- [WORK TO BE COMPLETED]
From the entries below, extract every line that includes the word "TypeOf".
START DATA TO USE
(** ** Sizes *)

(** Division of uint64; by zero it panics. *)
Definition div64 (x y : Z) : outcome Z := if decide (y = 0) then Panic else Ret (x / y).
Definition computeSize (arg : option Arg) (offset BitSize : Z) (Offset : bool) : outcome Z :=
  if Offset then (if decide (offset = noOffset) then Panic else div64 (offset *u 8) BitSize)
  else
    match arg with
    | None => Ret 0
    | Some arg =>
        let bitSize := if decide (BitSize = 0) then 8 else BitSize in
        t ← TypeOf typeRefs arg;
        match t with
        | VmaType _ _ _ => match arg with PointerArg _ _ vma _ => div64 (vma *u 8) bitSize | _ => Panic end
        | ArrayType _ _ _ _ _ =>
            match arg with
            | GroupArg _ inner =>
                if decide (BitSize ≠ 0) then s ← ArgSize typeRefs arg; div64 (s *u 8) bitSize else Ret (len inner)
            | _ => Panic
            end
        | _ => s ← ArgSize typeRefs arg; div64 (s *u 8) bitSize
        end
    end.

(** The length fields still to be computed ([None]: all) and the writes. *)
Record size_state := mkSizeState { ss_autos : option (gset argid); ss_writes : gmap argid Z }.

(** [dst] has the length type with [BitSize] and [Offset]. *)
Definition assignSize (dst : argid) (BitSize : Z) (Offset : bool) (path : list string) (args : list Arg) (fields : list Field)
    (parents : list Arg) (overlayField : Z) (s : size_state) : outcome size_state :=
  found ← findArg path args fields parents overlayField;
  if fa_isAnyPtr found then Ret s
  else
    v ← computeSize (fa_arg found) (fa_offset found) BitSize Offset;
    Ret (mkSizeState (ss_autos s) (<[dst := v]> (ss_writes s))).
Definition assignArgSize (arg : Arg) (args : list Arg) (fields : list Field) (parents syscallArgs : list Arg) (syscallFields : list Field)
    (overlayField : Z) (s : size_state) : outcome size_state :=
  inner ← InnerArg typeRefs arg;
  match inner with
  | None => Ret s
  | Some arg =>
      t ← TypeOf typeRefs arg;
      match t with
      | LenType _ BitSize Offset Path =>
          let assign (s : size_state) : outcome size_state :=
            match arg with
            | ConstArg c _ =>
                p0 ← index Path 0;
                if decide (p0 = SyscallRef) then assignSize (arg_id c) BitSize Offset (tail Path) syscallArgs syscallFields parents 0 s
                else assignSize (arg_id c) BitSize Offset Path args fields parents overlayField s
            | _ => Panic
            end in
          match ss_autos s with
          | Some autos => if decide (aid arg ∈ autos) then assign (mkSizeState (Some (autos ∖ {[aid arg]})) (ss_writes s)) else Ret s
          | None => assign s
          end
      | _ => Ret s
      end
  end.
Fixpoint assign_each (l args : list Arg) (fields : list Field) (parents syscallArgs : list Arg) (syscallFields : list Field)
    (overlayField : Z) (s : size_state) : outcome size_state :=
  match l with
  | [] => Ret s
  | arg :: l =>
      s ← assignArgSize arg args fields parents syscallArgs syscallFields overlayField s;
      assign_each l args fields parents syscallArgs syscallFields overlayField s
  end.
Definition assignSizes (args : list Arg) (fields : list Field) (parents syscallArgs : list Arg) (syscallFields : list Field)
    (overlayField : Z) (s : size_state) : outcome size_state :=
  assign_each args args fields parents syscallArgs syscallFields overlayField s.
(** The callback of assignSizesArray. *)
Definition assign_visit (args : list Arg) (fields : list Field) (v : StackVisit) (s : size_state) : outcome size_state :=
  t ← TypeOf typeRefs (sv_arg v);
  s ← match t with
      | StructType _ flds _ overlay =>
          match sv_arg v with
          | GroupArg _ inner => assignSizes inner flds (sv_parents v) args fields overlay s
          | _ => Panic
          end
      | _ => Ret s
      end;
  match sv_arg v with
  | UnionArg _ o _ _ => assignArgSize o [] [] (sv_parents v) args fields 0 s
  | _ => Ret s
  end.
Fixpoint assign_visits (args : list Arg) (fields : list Field) (vs : list StackVisit) (s : size_state) : outcome size_state :=
  match vs with
  | [] => Ret s
  | v :: vs => s ← assign_visit args fields v s; assign_visits args fields vs s
  end.
Fixpoint assign_below (l args : list Arg) (fields : list Field) (s : size_state) : outcome size_state :=
  match l with
  | [] => Ret s
  | a :: l =>
      vs ← foreachSubArgWithStack (λ _, false) a;
      s ← assign_visits args fields vs s;
      assign_below l args fields s
  end.
Definition assign_all (args : list Arg) (fields : list Field) (s : size_state) : outcome size_state :=
  s ← assignSizes args fields [] args fields 0 s;
  assign_below args args fields s.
END DATA TO USE
- [EXERCISE RESPONSE]
        t ← TypeOf typeRefs arg;
      t ← TypeOf typeRefs arg;
  t ← TypeOf typeRefs (sv_arg v);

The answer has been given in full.